*What the task asks:* Whenever the string "done" turns up in a line of the data below, copy that line.

Supplied records Start Marker

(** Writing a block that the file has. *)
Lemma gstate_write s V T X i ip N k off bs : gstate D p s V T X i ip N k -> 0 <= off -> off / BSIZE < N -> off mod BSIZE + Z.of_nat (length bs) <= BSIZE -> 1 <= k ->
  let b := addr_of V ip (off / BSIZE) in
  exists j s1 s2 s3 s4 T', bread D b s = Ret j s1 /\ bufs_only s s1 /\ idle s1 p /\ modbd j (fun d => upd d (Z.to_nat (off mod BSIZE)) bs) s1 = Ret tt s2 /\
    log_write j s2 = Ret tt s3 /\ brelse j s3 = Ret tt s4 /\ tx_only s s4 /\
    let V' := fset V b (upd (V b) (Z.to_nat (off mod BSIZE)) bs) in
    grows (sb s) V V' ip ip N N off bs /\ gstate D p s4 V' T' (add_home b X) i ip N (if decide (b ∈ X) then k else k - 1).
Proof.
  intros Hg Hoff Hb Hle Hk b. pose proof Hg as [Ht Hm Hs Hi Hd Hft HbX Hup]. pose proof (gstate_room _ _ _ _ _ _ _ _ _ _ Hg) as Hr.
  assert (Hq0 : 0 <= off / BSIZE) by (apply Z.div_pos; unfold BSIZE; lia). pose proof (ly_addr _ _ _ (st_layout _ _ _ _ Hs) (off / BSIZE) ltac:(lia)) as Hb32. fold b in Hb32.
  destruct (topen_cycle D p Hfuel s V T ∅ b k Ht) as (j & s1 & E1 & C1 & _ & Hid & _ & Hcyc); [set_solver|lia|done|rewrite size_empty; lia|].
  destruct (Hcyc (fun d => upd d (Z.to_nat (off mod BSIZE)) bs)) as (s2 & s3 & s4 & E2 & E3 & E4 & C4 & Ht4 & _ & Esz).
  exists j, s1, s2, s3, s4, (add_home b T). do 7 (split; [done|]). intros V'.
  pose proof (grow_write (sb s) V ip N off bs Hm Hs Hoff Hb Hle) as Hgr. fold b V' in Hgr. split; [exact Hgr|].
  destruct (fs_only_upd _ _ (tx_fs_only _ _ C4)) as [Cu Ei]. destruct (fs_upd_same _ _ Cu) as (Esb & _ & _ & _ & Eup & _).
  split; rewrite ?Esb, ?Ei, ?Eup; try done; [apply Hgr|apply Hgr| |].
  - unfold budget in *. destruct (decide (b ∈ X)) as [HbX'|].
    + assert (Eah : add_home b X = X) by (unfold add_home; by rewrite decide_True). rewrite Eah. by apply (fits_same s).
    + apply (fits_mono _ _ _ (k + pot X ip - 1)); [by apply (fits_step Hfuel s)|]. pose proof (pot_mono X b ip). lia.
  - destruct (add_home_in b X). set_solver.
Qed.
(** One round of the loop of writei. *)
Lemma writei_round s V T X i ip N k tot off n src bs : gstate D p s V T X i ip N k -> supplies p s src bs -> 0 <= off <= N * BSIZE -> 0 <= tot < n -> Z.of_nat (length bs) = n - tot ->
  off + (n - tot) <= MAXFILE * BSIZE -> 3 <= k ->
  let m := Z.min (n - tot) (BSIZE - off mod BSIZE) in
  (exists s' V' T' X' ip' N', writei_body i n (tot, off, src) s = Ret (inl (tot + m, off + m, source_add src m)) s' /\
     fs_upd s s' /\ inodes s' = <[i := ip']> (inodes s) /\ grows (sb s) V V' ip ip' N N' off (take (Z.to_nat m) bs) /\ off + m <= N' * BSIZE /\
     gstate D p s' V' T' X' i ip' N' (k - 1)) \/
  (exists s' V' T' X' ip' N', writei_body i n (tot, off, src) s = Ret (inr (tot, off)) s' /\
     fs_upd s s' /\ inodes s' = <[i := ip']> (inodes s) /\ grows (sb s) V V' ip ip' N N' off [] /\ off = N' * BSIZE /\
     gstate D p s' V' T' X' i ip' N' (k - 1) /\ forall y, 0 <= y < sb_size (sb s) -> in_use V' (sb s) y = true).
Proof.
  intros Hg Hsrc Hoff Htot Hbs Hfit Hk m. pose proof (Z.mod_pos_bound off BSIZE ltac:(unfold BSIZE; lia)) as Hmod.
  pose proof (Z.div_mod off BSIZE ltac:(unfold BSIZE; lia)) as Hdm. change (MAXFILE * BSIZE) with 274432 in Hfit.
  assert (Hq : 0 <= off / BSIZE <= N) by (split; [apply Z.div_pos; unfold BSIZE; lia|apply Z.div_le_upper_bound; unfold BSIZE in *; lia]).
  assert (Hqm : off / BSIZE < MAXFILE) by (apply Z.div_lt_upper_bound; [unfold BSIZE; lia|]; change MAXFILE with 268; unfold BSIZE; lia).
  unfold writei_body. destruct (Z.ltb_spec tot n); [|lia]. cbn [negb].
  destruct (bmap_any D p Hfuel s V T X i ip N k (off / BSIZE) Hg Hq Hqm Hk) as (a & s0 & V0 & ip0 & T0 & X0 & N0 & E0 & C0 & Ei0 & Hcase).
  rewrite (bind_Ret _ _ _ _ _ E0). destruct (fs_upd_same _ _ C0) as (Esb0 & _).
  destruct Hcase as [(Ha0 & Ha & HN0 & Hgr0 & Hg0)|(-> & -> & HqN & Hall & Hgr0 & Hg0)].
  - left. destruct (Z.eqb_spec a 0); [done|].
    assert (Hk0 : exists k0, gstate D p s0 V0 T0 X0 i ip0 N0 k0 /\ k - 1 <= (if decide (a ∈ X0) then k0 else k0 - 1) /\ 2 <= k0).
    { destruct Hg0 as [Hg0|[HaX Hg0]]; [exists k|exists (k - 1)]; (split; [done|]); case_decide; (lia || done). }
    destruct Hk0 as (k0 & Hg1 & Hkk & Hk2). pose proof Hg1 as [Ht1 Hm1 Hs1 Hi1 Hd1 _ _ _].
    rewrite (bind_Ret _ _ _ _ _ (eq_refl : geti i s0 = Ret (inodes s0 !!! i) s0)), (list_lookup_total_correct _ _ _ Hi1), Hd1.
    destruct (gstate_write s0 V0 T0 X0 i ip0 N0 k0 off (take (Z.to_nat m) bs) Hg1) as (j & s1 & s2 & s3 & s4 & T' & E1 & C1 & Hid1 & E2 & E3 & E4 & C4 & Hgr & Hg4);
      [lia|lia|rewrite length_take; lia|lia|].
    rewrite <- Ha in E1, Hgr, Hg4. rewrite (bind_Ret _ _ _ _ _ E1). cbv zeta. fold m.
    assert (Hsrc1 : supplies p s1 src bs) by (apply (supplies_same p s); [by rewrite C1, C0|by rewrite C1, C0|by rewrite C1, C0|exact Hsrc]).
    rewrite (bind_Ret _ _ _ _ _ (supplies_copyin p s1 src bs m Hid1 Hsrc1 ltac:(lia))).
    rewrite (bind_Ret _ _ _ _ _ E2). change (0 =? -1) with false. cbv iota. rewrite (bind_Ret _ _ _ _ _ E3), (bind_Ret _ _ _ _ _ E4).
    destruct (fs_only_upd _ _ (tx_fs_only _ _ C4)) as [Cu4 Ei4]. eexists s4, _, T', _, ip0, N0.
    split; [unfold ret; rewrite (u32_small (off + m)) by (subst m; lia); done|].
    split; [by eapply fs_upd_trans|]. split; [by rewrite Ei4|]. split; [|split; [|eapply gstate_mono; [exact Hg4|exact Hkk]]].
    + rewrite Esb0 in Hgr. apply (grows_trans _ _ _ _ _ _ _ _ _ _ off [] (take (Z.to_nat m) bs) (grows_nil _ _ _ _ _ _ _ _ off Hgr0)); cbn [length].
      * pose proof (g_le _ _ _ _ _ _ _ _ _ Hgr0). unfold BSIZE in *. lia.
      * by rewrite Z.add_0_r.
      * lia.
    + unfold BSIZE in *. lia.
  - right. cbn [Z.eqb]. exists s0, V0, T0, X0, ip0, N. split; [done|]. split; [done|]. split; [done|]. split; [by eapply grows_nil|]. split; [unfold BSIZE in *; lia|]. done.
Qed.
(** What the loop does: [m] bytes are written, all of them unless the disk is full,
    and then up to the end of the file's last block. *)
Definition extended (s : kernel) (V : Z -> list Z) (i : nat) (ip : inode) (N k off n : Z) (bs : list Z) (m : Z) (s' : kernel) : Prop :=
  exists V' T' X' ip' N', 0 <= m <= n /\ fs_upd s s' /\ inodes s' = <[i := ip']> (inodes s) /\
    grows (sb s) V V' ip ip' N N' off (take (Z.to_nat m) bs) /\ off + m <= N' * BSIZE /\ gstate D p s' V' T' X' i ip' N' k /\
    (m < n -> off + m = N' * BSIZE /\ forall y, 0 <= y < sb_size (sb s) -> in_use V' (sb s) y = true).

Supplied records End Marker

*Output:*
  destruct (topen_cycle D p Hfuel s V T ∅ b k Ht) as (j & s1 & E1 & C1 & _ & Hid & _ & Hcyc); [set_solver|lia|done|rewrite size_empty; lia|].
  exists j, s1, s2, s3, s4, (add_home b T). do 7 (split; [done|]). intros V'.
  split; rewrite ?Esb, ?Ei, ?Eup; try done; [apply Hgr|apply Hgr| |].
  - left. destruct (Z.eqb_spec a 0); [done|].
    { destruct Hg0 as [Hg0|[HaX Hg0]]; [exists k|exists (k - 1)]; (split; [done|]); case_decide; (lia || done). }
    split; [unfold ret; rewrite (u32_small (off + m)) by (subst m; lia); done|].
  - right. cbn [Z.eqb]. exists s0, V0, T0, X0, ip0, N. split; [done|]. split; [done|]. split; [done|]. split; [by eapply grows_nil|]. split; [unfold BSIZE in *; lia|]. done.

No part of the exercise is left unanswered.